Available data Block Start

(* ===== verification/Prelude.v ===== *)
(** * A verification library for the LitecoinDevKit fork of BDK

    The repository is a Rust workspace of wallet building blocks.  This
    development models its core: the sparse block chain a wallet trusts
    ([crates/core], [crates/chain/src/local_chain.rs]), the graph of the
    transactions it has heard of ([crates/chain/src/tx_graph.rs]), and
    canonicalization, which decides from both which transactions count
    ([canonical_task.rs], [canonical_view_task.rs], [canonical.rs] of
    [crates/chain/src]).  A wallet feeds updates into the chain and the graph,
    persists the change sets they return, and queries a canonical view for
    unspent outputs and a balance.  An index of watched scripts is kept in step
    with the graph ([indexed_tx_graph.rs], [indexer/spk_txout.rs]), and over it
    an index of descriptors reveals scripts and looks ahead of the revealed
    ones ([indexer/keychain_txout.rs]).  For the
    Litecoin extension blocks, [crates/mweb/src] verifies what an untrusted
    peer sends against the accumulator root of a header, recognises the coins
    of the wallet and keeps them in a database.

    ** Conventions

    - A method taking [&mut self] returns the state it leaves behind, next to
      its result; a [Result] is [result] below; a panic is [None].
      [debug_assert]s are left out: the semantics is that of a release build.
    - Unsigned integers are values of [N]; wherever an operation can leave its
      width (checked, saturating or wrapping arithmetic) that is written out.
    - A [BTreeMap] is a [gmap] iterated in ascending key order ([map_iter]), a
      [BTreeSet] a [gset] ([set_iter]); a [HashMap] or [HashSet] is a [gmap] or
      [gset] whose iteration order is a parameter ([Tx.HashOrder]), so that
      the theorems hold for every order.
    - Traits are classes: [Block.ToBlockHash], [Block.Anchor], [Block.Merge]
      with [Block.MergeLaws], [ChainQuery.ChainQuery] with
      [ChainQuery.ChainQueryLaws], against which the driver is proved.
    - The [bitcoin] crate is not part of the repository: its types and
      functions are the fields of the class [Tx.Bitcoin], and the few facts
      relied on (a transaction id commits to prevouts and outputs) are
      [Tx.BitcoinLaws]; [TxSamples] has an instance of both.  So are scripts
      ([SpkIndex.Scripts]), blocks ([IndexedGraph.Blocks]), descriptors
      ([SpkIter.Descriptors], of the [miniscript] crate) and the hash function
      of MWEB ([Mmr.Blake3]).  Randomness is a supply of seeds that is
      part of the state ([MwebKeys.Rand]); the features [zkp] and [persist]
      are taken as on.
    - Peers, header providers, notifiers and the network are classes over a
      state of their own ([MwebSync.MwebUtxoSource], [MwebSyncData.SyncNotifier],
      [MwebPool.PoolWorld]), and so is a node ([Bitcoind.BitcoindRpc]): a theorem for every instance holds for every peer,
      also one that lies.
    - A loop is a function with fuel.  Either the definition supplies fuel that
      is proved to be enough ([CheckPoint], [LocalChain.merge_chains],
      [TxWalk.desc_fuel], [TxWalk.anc_fuel], [CanonicalTask.turns_left];
      [MwebSyncer.SHRINK_FUEL] turns halve a [u16] down to 1, and a download
      takes at most a turn per leaf), or
      the theorem says how much is ([ChainQuery.canonicalize]).

    ** Files

    - [Prelude]: results, machine integers, total orders, ordered maps and
      sets, lists.
    - [Block] ([block_id.rs], [tx_data_traits.rs], [merge.rs]): block ids,
      anchors, the traits.
    - [CheckPoint] ([checkpoint.rs]): the linked list of checkpoints with skip
      pointers.  [CheckPointFacts] gives its invariant [cp_wf] and its abstract
      meaning, the finite map [cp_map] from heights to data;
      [CheckPointInsert] treats [push], [extend] and [insert];
      [CheckPointSpec] states what the operations promise: the accelerated
      walks agree with the plain one, lookups and ranges agree with the map,
      [push], [from_blocks] and [insert] against their contracts, the median
      time past.  [Samples] has small chains for the concrete instances.
    - [CheckPointEntry] ([checkpoint_entry.rs]): placeholders for blocks known
      only by the parent hash of the next.
    - [LocalChain] ([local_chain.rs]): change sets, loading, inserting,
      disconnecting, and [merge_chains] as a state machine with one definition
      per branch of its loop.  [LocalChainFacts] describes applying a change
      set as an action on maps; [LocalChainSpec] has persistence, merging of
      change sets, insertion and disconnection.
    - [MergeFacts], [MergeLoop], [MergeSpec]: [merge_chains] refines an
      abstract specification: it fails exactly when the update does not connect
      or would replace genesis, and otherwise yields the map [merged]; with the
      consequences for [apply_update] and [apply_header].
    - [Tx] ([tx_update.rs]) and [TxGraph] ([tx_graph.rs]): the graph, its
      change sets, every operation and query.  [TxGraphFacts] has the
      invariant [graph_wf]; [TxGraphFold] the effect of batches;
      [TxGraphSpec] that the invariant is kept, that updates are joins,
      idempotent and persistent, that change sets form a monoid, and fees.
    - [TxWalk] ([tx_graph.rs]): [TxAncestors] and [TxDescendants], with the
      closure as a state transformer, and rule induction over their turns.
    - [ChainData] ([chain_data.rs], [balance.rs]): positions, a total order.
    - [ChainQuery] ([chain_query.rs] and [LocalChain::canonicalize]): queries
      and the driver that answers them from a chain.
    - [CanonicalTask] ([canonical_task.rs]): the first phase.
      [CanonicalMarks] proves that marking a transaction either fails, exactly
      on a double spend among its ancestors, with everything undone, or adds
      exactly the transaction and its ancestors, keeping the sets of canonical
      and excluded transactions consistent.  [CanonicalSpec] proves that the
      task is a lawful query and that its output is conflict-free, closed
      under ancestors and complete; [CanonicalReasons] that the reasons
      recorded are sound.
    - [CanonicalView] ([canonical_view_task.rs], [canonical.rs]): the second
      phase and the queries.  [CanonicalViewSpec] proves that positions are
      anchored in the chain, [CanonicalBalance] that listing unspent outputs
      is exact and that the balance loses nothing.

    - [SpkIndex] ([indexer/spk_txout.rs], [indexer.rs], [litecoin_scripts.rs]):
      the index of watched scripts and the outputs paying them, and the trait
      [Indexer] as a class; [SpkSpec] proves its invariant and that it keeps
      the contract [IndexerLaws].  It also has the query of
      [canonical.rs] over it.
    - [IndexedGraph] ([indexed_tx_graph.rs]): the graph with an indexer, for
      any instance of the class.  [IndexedSpec] says what being in step means,
      [IndexedSync] that every operation keeps graph and index in step and
      that the change sets reload both, what batches keep;
      [IndexedSamples] has the instances and the witnesses.
    - [SpkIter] ([spk_iter.rs], [descriptor_ext.rs]): descriptors as a class and
      the iterator over their scripts.  [KeychainIndex]
      ([indexer/keychain_txout.rs]) is the index of keychains; [KeychainFacts]
      has its invariant [keychain_ok], [KeychainSpec] and [KeychainOps] what
      each operation does to it, [KeychainReveal] what a wallet gets from
      them, the iterator over revealed scripts included;
      [KeychainJournal] the change sets, [KeychainReload] loading and the last
      index; [KeychainSamples] has a wallet of toy descriptors.
    - [SpkClient] ([spk_client.rs], and the extension traits of
      [keychain_txout.rs]): the requests chain sources are given and their
      responses.  [SpkClientSpec] proves that a request hands out every item
      once with exact progress, and what a request built from an index asks
      for, and runs both.
    - [Bitcoind] ([crates/bitcoind_rpc/src]): the emitter of blocks and mempool
      transactions and the iterator over matching blocks.  [BitcoindSpec] proves
      that emitted blocks connect whatever the node does, that a node at rest
      is caught up with, and when a local chain can follow;
      [BitcoindMempool] that mempool transactions are not lost, and which blocks
      the filter iterator yields; [BitcoindSamples] has a node with a fork.
    - [FileStore] ([crates/file_store/src]): an append-only file of change sets,
      its round trip and what a torn write leaves; the encoding is the class
      [Bincode].  A store of sets is its sample.
    - [MmrIndex], [Mmr] ([pmmr.rs], [error.rs], [limits.rs]): the shape of the
      pruned Merkle mountain range of MWEB outputs, the range kept in memory,
      leafsets, the positions of a segment's parent hashes.  [MwebWire]
      ([p2p.rs]) has the messages as data and the round trip of leafsets.  [MmrVerify] verifies a batch of outputs against a header;
      [MmrPaths] and [MmrSound] prove that the root it computes determines
      every leaf, [BatchSpec] states what an accepted batch shows.
    - [MwebCoins] ([coin_db.rs], [changeset.rs], [secret.rs]): the coins a
      wallet owns, with reorganisations and persistence; [MwebCoinSpec] proves
      that the store refines the database and that balances are capped sums.

    - [Effects] is the monad of what talks to a world: a state, an error, and no
      value for a panic or a wait that does not end; [wp] is total correctness.
    - [MwebKeys] ([hash.rs], [keys.rs], [crypto.rs], [address.rs]), [MwebTx] (the
      outputs and kernels of [tx_builder.rs]), [MwebScan] ([scan.rs]) and
      [MwebBuild] ([tx_builder.rs]) model keys, scanning and building over the
      curve libraries, the classes [Secp], [Zkp], [Wallet] and [MwSerialize].
      [SecpLaws] has what is relied on of them; [MwebScanSpec] proves that what
      is sent to an address is found by its owner and that what is found is
      genuine, [MwebBuildSpec] that a finished transaction balances; and
      [MwebSamples] has an instance of all the classes and laws.
    - [MwebAnchor] ([p2p.rs]): a header message is tied to a block; the merkle
      blocks are the class [MerkleProofs].  [MwebCodec] ([p2p.rs]): messages as
      bytes, their round trips, and the limits of what is decoded; the encodings
      of the [bitcoin] crate are the classes [WireCodec] and [HeaderCodec].
    - [MwebSync] ([lip0006.rs]): peers as the class [MwebUtxoSource], and
      [sync_mweb_utxos].  [MwebSyncData] has the data and helpers of
      [mweb_sync.rs], [MwebSyncFacts] their meaning; [MwebSyncSpec] proves that
      the synchronisation always ends, and is sound against lying peers.
    - [MwebSyncer] ([mweb_sync.rs]): the differential pass and the tip loops;
      [MwebSyncerSpec] proves that a pass ends, what it leaves when it fails,
      and what holds when it succeeds.  [MwebPool] has the pool of peers and
      why an address is banned.  [MwebSyncSamples] runs passes
      on a concrete block.

    ** What is not modelled

    Formatting, serde and [Drop]; I/O: the Electrum and Esplora
    clients, SQLite, the TCP transport of MWEB peers; ciphers and PSBT maps, which belong to other
    crates; the vendored RPC client.  The keychain index is not an instance of
    [SpkIndex.Indexer], whose operations cannot panic.  Errors of the operating
    system other than those of [FileStore.IoError].

    ** Corners found

    [MergeSpec.merge_shortcut_drops_named_block],
    [MergeSpec.merge_reaches_prev_blockhash_arm],
    [LocalChainSpec.insert_block_mismatch_reports_genesis],
    [TxGraphSpec.persisting_loses_first_seen],
    [CanonicalViewSpec.assumed_parent_of_confirmed_child_is_unconfirmed],
    [IndexedSamples.batch_order_decides_conflicts],
    [IndexedSamples.watched_bridge_output_is_received],
    [KeychainReload.last_index_panics], [KeychainSamples.collision_panics],
    [BitcoindSamples.reorg_below_start_refused],
    [BitcoindSamples.filter_iter_keeps_stale_block],
    [MwebCoinSpec.reappearing_coin_lost_on_reload],
    [MwebSyncSpec.empty_batch_spends_everything],
    [MwebSyncSamples.orphaned_coin_survives],
    [MwebSyncSamples.interrupted_pass_keeps_spent_coin] and
    [MwebSyncSamples.unproven_coin_stays] show, mostly on concrete inputs,
    behaviour that the code's comments do not announce; the theorems'
    hypotheses ([MergeSpec.coherent], [MergeSpec.names_held],
    [MwebCoinSpec.fresh_history]) say where they stay clear of them. *)
From stdpp Require Export base tactics option numbers list gmap sorting fin_maps fin_sets.

Declare Scope bdk_scope.
Delimit Scope bdk_scope with bdk.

Available data Block End

# Aim of the exercise
Working from the data above, extract solely the lines from the one containing "- [MwebSyncer] ([mweb_sync.rs]): the" through the one containing "crates; the vendored", exactly as they appear, both included.

# Answer for the task
    - [MwebSyncer] ([mweb_sync.rs]): the differential pass and the tip loops;
      [MwebSyncerSpec] proves that a pass ends, what it leaves when it fails,
      and what holds when it succeeds.  [MwebPool] has the pool of peers and
      why an address is banned.  [MwebSyncSamples] runs passes
      on a concrete block.

    ** What is not modelled

    Formatting, serde and [Drop]; I/O: the Electrum and Esplora
    clients, SQLite, the TCP transport of MWEB peers; ciphers and PSBT maps, which belong to other
    crates; the vendored RPC client.  The keychain index is not an instance of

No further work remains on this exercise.